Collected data
-----
(* ===== verification/MarketJournal.v ===== *)
(** * MarketJournal: the market journal and recovery

    services/workers/src/market: event-store.ts (admission of a parsed record, the
    in-memory and the file store) and recovery.ts; then the outside world of an adapter
    that journals to such a store. *)

From stdpp Require Import gmap.
From S2P Require Import Prelude JsNumber JsText JsDecimal Json Effects Journal StageTypes MarketState Portfolio.
From S2P Require Import RiskModel RiskJournal MarketOrder MarketStage.

Local Open Scope string_scope.
Local Open Scope list_scope.
Local Open Scope eff_scope.

(** ** The JSON of a record *)

Definition fillDataJson (d : OrderFillData) : list (string * Json) := [
  ("fillQty", J_string (fd_fillQty d));
  ("fillPrice", J_string (fd_fillPrice d));
  ("cumQty", J_string (fd_cumQty d))
].

Definition orderEventJson (e : OrderEvent) : Json :=
  J_object ([
    ("kind", J_string (showKind (oe_kind e)));
    ("seq", J_number (oe_seq e));
    ("orderId", J_string (oe_orderId e));
    ("intentId", J_string (oe_intentId e));
    ("symbol", J_string (oe_symbol e));
    ("side", J_string (showOrderSide (oe_side e)));
    ("brokerId", J_string (oe_brokerId e));
    ("lineage", lineageJson (oe_lineage e))
  ] ++ match oe_kind e with
    | ORDER_PARTIALLY_FILLED d | ORDER_FILLED d => fillDataJson d
    | ORDER_CANCELLED reason | ORDER_REJECTED reason => [("reason", J_string reason)]
    | _ => []
    end).

Definition positionJson (p : Position) : Json := J_object [
  ("symbol", J_string (mp_symbol p));
  ("netQty", J_string (mp_netQty p));
  ("avgEntryPrice", J_string (mp_avgEntryPrice p));
  ("realizedPnl", J_string (mp_realizedPnl p));
  ("markPrice", J_string (mp_markPrice p))
].

Definition accountJson (a : Account) : Json := J_object [
  ("cashBalance", J_string (ac_cashBalance a));
  ("realizedPnl", J_string (ac_realizedPnl a))
].

(** [{ ...input, seq }] *)
Definition marketRecordJson (r : MarketJournalRecord) : Json :=
  let i := mr_input r in
  J_object [
    ("intentId", J_string (mj_intentId i));
    ("symbol", J_string (mj_symbol i));
    ("orderEvents", J_array (List.map orderEventJson (mj_orderEvents i)));
    ("result", resultJson (mj_result i));
    ("position", positionJson (mj_position i));
    ("account", accountJson (mj_account i));
    ("seq", J_number (nint (Z.of_nat (mr_seq r))))
  ].

(** ** Admission *)

Definition isNonEmptyString (v : Json) : bool := match v with J_string s => negb (bool_decide (s = "")) | _ => false end.

Definition ORDER_EVENT_KINDS : list string := [
  "ORDER_REQUESTED"; "ORDER_SUBMITTED"; "ORDER_ACCEPTED"; "ORDER_PARTIALLY_FILLED"; "ORDER_FILLED";
  "ORDER_CANCELLED"; "ORDER_REJECTED"
].

(** A check that a value is a non-empty string, a canonical decimal, an object. *)
Definition needText (name : string) (v : Json) : bool * string :=
  (negb (isNonEmptyString v), name +:+ " missing or empty").
Definition needDecimal (name : string) (dp : nat) (v : Json) : bool * string :=
  (negb (isCanonicalDecimal v dp), name +:+ " is not a canonical " +:+ showZ (Z.of_nat dp) +:+ "dp decimal string").
Definition needObject (name : string) (v : Json) : bool * string :=
  (negb (isPlainObject v), name +:+ " is not a JSON object").

(** The checks of the j-th order event. *)
Definition eventTests (j : nat) (e : Json) : list (bool * string) :=
  let at_ := "orderEvents[" +:+ showZ (Z.of_nat j) +:+ "]" in
  let kind := prop "kind" e in
  [needObject at_ e;
   (negb (isOneOf ORDER_EVENT_KINDS kind), at_ +:+ ".kind " +:+ quoted (jsString kind) +:+ " is not a known order event kind")]
  ++ if isOneOf ["ORDER_PARTIALLY_FILLED"; "ORDER_FILLED"] kind then [
       needText (at_ +:+ ".orderId") (prop "orderId" e);
       needText (at_ +:+ ".intentId") (prop "intentId" e);
       needText (at_ +:+ ".symbol") (prop "symbol" e);
       (negb (isOneOf ["BUY"; "SELL"] (prop "side" e)), at_ +:+ ".side " +:+ quoted (jsString (prop "side" e)) +:+ " is not BUY|SELL");
       needDecimal (at_ +:+ ".fillQty") QTY_DP (prop "fillQty" e);
       needDecimal (at_ +:+ ".fillPrice") PRICE_DP (prop "fillPrice" e);
       needObject (at_ +:+ ".lineage") (prop "lineage" e)
     ] else [].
-----
Although the records may continue, retype only the lines from the first one through the one containing "From S2P Require Import RiskModel", exactly as they appear.

(* ===== verification/MarketJournal.v ===== *)
(** * MarketJournal: the market journal and recovery

    services/workers/src/market: event-store.ts (admission of a parsed record, the
    in-memory and the file store) and recovery.ts; then the outside world of an adapter
    that journals to such a store. *)

From stdpp Require Import gmap.
From S2P Require Import Prelude JsNumber JsText JsDecimal Json Effects Journal StageTypes MarketState Portfolio.
From S2P Require Import RiskModel RiskJournal MarketOrder MarketStage.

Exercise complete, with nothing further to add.